Output exactly, with nothing added, the entries from the first line through the line with "Z.of_nat (length l) = Z.of_nat".

Start of Supplied records

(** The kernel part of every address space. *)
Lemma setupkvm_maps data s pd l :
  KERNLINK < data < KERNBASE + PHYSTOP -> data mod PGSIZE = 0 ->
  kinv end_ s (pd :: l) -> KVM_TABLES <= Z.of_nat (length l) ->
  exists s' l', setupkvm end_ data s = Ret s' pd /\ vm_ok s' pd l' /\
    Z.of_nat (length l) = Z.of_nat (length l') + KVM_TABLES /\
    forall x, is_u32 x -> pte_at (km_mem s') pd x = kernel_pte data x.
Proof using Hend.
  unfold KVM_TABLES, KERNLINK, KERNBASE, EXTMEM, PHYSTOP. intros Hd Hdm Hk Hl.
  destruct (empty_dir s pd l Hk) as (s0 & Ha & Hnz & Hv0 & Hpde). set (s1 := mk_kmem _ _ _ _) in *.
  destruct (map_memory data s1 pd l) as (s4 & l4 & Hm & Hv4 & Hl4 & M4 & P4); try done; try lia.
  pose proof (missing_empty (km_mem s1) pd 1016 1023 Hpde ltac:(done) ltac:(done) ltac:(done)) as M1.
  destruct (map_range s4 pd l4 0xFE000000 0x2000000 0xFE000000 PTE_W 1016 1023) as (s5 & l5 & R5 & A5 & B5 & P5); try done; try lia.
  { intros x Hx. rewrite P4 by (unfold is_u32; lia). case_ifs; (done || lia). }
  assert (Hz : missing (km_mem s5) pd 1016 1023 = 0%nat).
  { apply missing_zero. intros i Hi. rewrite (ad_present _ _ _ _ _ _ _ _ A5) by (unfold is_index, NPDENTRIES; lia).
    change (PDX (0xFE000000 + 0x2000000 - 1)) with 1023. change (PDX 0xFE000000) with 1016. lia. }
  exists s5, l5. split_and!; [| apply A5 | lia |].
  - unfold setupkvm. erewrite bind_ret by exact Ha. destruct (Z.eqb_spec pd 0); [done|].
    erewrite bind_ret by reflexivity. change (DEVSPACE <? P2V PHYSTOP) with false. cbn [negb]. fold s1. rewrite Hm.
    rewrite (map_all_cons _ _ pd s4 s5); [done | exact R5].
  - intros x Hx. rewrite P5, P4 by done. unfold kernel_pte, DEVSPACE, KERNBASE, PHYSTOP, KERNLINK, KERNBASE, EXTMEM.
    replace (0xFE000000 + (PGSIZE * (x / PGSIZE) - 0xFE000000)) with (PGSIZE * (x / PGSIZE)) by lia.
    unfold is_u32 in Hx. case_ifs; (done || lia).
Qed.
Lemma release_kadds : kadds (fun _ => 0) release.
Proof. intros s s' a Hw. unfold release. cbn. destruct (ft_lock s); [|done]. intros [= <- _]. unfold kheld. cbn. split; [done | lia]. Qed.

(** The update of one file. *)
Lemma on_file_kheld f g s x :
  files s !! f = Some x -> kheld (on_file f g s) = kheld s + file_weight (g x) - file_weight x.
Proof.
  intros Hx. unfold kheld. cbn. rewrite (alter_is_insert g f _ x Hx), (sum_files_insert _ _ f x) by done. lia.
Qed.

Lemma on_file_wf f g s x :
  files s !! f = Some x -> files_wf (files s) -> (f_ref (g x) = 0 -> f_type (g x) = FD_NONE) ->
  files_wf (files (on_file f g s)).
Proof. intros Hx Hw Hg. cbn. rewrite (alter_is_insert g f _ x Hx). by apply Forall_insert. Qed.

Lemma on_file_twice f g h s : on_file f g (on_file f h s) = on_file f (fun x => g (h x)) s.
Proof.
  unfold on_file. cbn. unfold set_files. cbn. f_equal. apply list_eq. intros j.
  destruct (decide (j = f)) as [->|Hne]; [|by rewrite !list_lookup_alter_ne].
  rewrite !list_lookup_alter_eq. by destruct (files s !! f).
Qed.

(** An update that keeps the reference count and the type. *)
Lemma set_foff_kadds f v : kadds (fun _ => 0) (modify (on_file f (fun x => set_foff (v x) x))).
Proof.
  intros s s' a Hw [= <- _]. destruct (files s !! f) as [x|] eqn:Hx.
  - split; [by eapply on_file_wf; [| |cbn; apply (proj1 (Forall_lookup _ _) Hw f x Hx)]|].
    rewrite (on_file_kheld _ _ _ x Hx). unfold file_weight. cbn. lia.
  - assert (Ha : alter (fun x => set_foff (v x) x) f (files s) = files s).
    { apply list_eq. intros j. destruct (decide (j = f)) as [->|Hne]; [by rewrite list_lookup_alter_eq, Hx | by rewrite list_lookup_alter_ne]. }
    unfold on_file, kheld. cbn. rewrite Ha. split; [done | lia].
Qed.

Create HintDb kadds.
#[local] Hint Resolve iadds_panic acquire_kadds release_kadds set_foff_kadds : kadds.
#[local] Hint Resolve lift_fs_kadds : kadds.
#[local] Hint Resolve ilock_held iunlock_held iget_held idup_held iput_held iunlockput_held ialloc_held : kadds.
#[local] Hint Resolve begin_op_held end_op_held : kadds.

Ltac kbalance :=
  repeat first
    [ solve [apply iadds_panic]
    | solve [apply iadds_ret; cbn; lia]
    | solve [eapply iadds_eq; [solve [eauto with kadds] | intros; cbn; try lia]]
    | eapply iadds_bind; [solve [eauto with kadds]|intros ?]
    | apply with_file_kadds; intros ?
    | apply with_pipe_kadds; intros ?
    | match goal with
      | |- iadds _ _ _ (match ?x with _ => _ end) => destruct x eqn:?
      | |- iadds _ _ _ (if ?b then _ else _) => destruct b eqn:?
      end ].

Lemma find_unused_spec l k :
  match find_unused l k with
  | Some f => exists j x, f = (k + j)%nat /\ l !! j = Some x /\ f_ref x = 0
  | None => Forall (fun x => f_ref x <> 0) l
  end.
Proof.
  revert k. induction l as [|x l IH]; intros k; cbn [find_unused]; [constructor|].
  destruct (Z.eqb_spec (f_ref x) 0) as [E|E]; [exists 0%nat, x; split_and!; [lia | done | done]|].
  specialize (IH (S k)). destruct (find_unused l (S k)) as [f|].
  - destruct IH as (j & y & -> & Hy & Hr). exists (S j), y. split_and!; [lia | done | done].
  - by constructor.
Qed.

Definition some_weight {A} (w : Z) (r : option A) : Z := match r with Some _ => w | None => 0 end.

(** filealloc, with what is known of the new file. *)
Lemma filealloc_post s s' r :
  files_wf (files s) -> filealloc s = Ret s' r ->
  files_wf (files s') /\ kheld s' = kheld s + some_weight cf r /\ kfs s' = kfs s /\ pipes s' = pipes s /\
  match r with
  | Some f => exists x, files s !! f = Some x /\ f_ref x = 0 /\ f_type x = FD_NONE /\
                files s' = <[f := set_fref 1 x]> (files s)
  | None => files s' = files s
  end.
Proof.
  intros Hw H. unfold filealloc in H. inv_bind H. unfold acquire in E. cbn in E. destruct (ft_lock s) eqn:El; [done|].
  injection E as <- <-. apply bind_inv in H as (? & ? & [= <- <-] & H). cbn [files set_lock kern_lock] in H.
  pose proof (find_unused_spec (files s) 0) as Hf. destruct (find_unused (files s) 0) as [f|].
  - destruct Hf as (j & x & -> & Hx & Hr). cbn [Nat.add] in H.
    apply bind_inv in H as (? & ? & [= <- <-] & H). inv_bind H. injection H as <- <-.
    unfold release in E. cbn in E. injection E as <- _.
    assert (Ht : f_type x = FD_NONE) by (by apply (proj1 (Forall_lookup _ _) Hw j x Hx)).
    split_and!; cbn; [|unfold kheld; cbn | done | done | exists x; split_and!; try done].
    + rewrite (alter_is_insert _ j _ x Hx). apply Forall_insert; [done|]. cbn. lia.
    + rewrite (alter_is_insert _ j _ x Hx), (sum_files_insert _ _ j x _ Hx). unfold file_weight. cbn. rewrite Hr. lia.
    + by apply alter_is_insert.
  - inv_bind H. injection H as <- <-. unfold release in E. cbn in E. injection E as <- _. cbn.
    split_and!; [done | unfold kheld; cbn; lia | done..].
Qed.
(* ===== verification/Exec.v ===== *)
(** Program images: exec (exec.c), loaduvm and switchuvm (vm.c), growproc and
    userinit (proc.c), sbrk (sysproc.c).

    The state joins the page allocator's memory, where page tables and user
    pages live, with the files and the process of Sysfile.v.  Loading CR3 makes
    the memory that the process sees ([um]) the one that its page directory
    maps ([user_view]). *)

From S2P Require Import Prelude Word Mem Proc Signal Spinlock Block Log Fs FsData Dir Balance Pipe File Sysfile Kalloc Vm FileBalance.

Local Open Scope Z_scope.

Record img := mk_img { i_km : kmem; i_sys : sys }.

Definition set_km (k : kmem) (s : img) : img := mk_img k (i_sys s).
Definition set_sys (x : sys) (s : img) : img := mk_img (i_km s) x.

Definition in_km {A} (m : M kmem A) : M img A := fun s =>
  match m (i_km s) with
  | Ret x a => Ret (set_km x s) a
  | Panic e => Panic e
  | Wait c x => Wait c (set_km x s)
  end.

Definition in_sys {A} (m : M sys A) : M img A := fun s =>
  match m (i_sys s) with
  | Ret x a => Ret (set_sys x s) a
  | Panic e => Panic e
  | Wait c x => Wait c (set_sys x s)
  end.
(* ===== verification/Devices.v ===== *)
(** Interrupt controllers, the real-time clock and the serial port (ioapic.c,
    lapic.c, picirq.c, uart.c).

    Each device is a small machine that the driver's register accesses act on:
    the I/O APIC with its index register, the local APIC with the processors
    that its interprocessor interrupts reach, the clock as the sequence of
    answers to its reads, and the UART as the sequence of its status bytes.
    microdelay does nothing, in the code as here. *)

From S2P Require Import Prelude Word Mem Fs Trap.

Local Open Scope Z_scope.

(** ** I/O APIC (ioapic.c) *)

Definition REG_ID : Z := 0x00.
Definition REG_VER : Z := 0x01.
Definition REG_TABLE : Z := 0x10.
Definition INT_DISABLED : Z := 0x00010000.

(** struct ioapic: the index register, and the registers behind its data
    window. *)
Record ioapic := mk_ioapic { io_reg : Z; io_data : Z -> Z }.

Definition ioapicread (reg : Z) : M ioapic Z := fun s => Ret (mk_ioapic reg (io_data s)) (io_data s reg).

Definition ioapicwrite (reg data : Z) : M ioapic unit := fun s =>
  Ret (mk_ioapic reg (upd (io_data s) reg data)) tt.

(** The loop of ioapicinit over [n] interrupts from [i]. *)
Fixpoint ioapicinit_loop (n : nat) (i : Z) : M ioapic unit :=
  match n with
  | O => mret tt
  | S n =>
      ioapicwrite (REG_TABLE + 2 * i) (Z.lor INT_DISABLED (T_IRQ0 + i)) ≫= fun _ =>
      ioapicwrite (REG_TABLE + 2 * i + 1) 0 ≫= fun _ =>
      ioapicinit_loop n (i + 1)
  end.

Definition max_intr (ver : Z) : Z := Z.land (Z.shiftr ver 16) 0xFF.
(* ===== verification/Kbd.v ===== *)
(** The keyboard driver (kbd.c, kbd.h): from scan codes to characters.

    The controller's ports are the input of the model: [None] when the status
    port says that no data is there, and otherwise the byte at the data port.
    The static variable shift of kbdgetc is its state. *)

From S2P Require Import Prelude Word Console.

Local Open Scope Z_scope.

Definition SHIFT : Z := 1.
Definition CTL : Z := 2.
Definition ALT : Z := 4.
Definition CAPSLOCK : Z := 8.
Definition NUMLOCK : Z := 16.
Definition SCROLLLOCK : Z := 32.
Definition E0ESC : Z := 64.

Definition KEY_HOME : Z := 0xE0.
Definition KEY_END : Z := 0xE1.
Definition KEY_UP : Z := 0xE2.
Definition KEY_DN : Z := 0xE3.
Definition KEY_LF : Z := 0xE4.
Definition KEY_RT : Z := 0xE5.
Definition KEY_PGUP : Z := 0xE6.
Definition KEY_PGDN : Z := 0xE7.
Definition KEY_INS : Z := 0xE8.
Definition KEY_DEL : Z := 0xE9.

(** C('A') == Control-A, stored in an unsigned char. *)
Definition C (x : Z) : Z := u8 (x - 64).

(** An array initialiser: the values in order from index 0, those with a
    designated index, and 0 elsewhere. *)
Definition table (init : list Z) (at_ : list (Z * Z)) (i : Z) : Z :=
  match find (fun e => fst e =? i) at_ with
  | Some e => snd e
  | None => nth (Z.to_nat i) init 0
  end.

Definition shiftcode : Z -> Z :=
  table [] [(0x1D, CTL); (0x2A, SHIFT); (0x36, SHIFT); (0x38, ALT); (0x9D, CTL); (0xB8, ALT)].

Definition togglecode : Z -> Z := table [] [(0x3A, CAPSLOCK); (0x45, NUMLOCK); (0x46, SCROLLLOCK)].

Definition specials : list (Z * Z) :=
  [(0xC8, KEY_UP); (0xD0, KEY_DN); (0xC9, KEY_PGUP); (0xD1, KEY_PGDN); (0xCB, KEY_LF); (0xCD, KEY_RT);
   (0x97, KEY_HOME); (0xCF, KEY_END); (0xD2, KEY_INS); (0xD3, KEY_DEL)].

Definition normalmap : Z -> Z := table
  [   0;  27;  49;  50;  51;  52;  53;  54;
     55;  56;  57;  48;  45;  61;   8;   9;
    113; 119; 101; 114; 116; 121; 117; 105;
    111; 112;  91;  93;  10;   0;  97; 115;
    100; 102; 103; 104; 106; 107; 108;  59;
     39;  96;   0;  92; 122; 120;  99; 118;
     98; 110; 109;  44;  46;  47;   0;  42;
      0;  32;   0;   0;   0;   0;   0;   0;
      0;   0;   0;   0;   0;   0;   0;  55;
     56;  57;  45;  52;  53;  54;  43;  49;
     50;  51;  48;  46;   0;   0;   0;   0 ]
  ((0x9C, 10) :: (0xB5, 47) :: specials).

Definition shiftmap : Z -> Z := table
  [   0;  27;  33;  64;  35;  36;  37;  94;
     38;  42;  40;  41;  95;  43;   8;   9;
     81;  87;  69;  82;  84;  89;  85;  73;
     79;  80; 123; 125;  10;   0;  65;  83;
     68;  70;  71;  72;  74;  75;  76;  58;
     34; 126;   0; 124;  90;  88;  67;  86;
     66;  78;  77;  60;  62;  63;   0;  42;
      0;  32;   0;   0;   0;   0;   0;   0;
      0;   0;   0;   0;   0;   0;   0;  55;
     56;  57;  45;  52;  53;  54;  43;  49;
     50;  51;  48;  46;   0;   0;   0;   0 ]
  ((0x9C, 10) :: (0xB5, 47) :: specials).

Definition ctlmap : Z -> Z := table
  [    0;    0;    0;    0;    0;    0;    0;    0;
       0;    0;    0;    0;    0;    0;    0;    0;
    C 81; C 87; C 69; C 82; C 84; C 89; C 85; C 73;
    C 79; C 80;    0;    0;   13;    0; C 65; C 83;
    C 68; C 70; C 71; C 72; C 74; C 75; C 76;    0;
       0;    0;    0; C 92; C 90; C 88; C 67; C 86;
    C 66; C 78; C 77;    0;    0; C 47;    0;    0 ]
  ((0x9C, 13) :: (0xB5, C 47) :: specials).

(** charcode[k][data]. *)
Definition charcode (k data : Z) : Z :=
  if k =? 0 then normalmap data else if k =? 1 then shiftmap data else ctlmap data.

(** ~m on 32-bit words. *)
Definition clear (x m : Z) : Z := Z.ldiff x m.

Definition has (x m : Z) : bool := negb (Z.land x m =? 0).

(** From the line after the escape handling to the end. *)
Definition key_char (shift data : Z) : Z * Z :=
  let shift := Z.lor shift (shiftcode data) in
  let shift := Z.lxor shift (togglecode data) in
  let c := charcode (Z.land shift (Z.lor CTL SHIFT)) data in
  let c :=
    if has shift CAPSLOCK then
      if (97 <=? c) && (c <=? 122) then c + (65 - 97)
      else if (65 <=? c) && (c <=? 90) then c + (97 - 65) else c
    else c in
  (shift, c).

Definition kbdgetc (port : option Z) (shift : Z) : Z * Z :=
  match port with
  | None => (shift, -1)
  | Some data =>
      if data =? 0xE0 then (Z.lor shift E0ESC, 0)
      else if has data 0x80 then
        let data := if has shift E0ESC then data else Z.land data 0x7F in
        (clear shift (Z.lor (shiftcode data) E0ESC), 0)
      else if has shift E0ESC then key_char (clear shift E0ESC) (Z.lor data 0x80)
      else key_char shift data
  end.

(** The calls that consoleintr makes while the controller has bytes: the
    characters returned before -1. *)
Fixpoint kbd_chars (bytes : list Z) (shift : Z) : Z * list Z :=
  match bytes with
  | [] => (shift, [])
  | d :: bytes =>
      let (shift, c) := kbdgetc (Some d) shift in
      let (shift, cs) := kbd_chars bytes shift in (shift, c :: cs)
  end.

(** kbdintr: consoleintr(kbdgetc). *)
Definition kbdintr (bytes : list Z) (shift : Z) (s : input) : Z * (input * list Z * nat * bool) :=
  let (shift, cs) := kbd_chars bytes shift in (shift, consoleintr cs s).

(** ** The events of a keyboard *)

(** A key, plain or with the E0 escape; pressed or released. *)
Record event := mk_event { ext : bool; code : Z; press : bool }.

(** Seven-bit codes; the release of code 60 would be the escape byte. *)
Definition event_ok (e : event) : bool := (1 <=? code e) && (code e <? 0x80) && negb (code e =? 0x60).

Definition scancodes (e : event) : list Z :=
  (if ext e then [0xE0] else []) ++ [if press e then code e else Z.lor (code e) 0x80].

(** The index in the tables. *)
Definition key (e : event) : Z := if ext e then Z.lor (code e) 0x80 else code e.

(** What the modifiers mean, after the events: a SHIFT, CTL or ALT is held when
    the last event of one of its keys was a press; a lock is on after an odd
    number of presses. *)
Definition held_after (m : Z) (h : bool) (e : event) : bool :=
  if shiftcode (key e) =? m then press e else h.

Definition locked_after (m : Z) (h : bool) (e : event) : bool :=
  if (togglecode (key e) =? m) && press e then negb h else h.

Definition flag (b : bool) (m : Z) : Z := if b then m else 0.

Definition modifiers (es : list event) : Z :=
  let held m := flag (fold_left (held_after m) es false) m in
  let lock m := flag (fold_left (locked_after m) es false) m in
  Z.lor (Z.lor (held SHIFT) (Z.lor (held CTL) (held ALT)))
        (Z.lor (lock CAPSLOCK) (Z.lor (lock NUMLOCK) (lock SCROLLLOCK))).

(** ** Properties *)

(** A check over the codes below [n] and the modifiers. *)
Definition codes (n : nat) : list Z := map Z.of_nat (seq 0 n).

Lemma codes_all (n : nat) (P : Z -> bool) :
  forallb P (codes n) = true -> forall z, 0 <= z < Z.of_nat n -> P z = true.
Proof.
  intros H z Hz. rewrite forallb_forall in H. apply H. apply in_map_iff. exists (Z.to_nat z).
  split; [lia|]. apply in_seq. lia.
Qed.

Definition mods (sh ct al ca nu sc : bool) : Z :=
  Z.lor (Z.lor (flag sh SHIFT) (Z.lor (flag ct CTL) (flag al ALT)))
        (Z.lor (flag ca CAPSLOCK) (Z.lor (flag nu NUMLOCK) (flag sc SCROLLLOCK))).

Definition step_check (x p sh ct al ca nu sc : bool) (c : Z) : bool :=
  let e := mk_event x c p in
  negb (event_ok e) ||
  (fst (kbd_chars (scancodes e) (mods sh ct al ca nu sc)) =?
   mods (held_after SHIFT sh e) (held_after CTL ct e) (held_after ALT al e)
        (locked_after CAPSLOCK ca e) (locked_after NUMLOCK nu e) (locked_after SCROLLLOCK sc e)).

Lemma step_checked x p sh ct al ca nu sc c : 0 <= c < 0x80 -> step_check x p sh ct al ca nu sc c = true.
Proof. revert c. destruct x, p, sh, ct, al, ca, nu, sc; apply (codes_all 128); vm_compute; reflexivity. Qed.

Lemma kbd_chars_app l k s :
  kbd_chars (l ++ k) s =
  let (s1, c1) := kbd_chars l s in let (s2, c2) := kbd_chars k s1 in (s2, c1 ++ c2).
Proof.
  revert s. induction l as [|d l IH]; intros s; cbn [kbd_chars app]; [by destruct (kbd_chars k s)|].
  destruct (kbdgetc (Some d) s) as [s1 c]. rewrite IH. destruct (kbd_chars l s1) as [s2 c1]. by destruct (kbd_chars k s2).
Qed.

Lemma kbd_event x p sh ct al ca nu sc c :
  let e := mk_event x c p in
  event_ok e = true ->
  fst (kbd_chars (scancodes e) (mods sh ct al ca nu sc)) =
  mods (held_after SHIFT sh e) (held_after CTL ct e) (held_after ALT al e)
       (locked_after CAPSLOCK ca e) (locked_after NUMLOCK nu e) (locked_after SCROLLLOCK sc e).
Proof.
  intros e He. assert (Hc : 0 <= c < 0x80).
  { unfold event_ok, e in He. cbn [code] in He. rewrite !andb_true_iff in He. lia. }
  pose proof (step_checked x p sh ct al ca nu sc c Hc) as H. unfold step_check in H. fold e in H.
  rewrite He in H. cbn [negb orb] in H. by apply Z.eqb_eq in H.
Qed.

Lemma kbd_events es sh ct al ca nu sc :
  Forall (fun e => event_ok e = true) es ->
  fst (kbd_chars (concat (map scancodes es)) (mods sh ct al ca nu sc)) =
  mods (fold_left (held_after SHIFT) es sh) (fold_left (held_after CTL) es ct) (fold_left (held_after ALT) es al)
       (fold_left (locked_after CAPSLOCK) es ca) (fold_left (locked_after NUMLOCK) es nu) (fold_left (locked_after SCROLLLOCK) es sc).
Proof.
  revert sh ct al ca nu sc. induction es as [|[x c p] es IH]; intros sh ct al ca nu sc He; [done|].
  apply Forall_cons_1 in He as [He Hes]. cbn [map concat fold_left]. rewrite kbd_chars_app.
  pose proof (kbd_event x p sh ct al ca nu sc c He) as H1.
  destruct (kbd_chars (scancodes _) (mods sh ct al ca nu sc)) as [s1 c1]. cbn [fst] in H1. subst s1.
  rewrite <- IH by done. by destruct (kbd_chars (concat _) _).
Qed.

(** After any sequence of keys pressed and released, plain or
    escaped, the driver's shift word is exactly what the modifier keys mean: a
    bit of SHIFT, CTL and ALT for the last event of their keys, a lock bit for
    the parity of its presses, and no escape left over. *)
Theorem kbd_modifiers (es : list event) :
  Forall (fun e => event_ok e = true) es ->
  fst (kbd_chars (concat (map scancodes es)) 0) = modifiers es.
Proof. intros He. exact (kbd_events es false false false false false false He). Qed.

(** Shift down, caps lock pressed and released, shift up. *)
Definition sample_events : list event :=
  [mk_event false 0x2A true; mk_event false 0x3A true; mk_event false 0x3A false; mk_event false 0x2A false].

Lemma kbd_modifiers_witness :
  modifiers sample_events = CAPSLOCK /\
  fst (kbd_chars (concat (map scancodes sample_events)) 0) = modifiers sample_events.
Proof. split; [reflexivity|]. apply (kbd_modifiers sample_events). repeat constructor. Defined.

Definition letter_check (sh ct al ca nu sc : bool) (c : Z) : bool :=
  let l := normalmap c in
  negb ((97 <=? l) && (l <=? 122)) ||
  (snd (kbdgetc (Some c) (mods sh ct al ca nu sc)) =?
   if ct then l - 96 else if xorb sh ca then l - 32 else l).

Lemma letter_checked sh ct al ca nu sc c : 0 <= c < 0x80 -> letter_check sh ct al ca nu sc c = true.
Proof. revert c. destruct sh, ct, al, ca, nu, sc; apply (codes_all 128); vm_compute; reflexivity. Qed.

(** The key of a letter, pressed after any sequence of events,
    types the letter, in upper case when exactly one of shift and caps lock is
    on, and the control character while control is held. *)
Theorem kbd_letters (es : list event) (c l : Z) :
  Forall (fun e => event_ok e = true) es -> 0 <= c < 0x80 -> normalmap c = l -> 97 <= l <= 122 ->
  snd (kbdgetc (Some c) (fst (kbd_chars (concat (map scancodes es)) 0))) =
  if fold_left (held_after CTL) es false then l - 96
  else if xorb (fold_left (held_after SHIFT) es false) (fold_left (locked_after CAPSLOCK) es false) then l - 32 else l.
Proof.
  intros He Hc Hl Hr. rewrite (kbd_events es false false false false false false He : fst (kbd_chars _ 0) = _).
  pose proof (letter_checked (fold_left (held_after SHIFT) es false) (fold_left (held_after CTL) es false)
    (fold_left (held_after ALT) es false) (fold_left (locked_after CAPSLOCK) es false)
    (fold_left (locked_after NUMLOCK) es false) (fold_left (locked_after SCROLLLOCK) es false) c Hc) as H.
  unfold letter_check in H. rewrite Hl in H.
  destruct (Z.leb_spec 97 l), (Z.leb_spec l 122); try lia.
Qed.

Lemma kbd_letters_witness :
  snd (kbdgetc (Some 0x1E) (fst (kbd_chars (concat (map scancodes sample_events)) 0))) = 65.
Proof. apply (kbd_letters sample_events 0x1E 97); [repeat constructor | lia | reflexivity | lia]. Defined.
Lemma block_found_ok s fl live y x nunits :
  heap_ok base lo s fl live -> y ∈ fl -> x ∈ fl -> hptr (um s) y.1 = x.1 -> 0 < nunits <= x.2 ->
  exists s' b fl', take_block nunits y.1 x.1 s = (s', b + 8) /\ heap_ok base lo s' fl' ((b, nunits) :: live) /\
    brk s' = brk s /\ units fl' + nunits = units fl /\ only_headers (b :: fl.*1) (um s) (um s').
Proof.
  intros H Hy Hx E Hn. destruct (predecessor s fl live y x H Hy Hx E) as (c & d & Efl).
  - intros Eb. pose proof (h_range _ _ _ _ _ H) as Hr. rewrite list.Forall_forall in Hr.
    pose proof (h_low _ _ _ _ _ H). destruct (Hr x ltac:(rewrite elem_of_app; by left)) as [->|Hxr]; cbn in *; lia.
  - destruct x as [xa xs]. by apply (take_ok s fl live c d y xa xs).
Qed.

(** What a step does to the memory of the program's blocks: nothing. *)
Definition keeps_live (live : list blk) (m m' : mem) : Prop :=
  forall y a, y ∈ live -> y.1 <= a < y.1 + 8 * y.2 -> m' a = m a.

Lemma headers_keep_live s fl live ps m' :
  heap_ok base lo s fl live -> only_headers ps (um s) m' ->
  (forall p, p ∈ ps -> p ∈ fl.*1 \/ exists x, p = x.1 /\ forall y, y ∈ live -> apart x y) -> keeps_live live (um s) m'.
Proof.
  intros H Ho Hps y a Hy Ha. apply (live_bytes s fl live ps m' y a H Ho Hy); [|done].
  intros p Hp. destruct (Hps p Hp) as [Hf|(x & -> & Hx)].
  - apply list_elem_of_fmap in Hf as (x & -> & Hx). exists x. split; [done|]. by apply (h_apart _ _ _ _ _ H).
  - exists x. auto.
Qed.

End of Supplied records

Task answer:
(** The kernel part of every address space. *)
Lemma setupkvm_maps data s pd l :
  KERNLINK < data < KERNBASE + PHYSTOP -> data mod PGSIZE = 0 ->
  kinv end_ s (pd :: l) -> KVM_TABLES <= Z.of_nat (length l) ->
  exists s' l', setupkvm end_ data s = Ret s' pd /\ vm_ok s' pd l' /\
    Z.of_nat (length l) = Z.of_nat (length l') + KVM_TABLES /\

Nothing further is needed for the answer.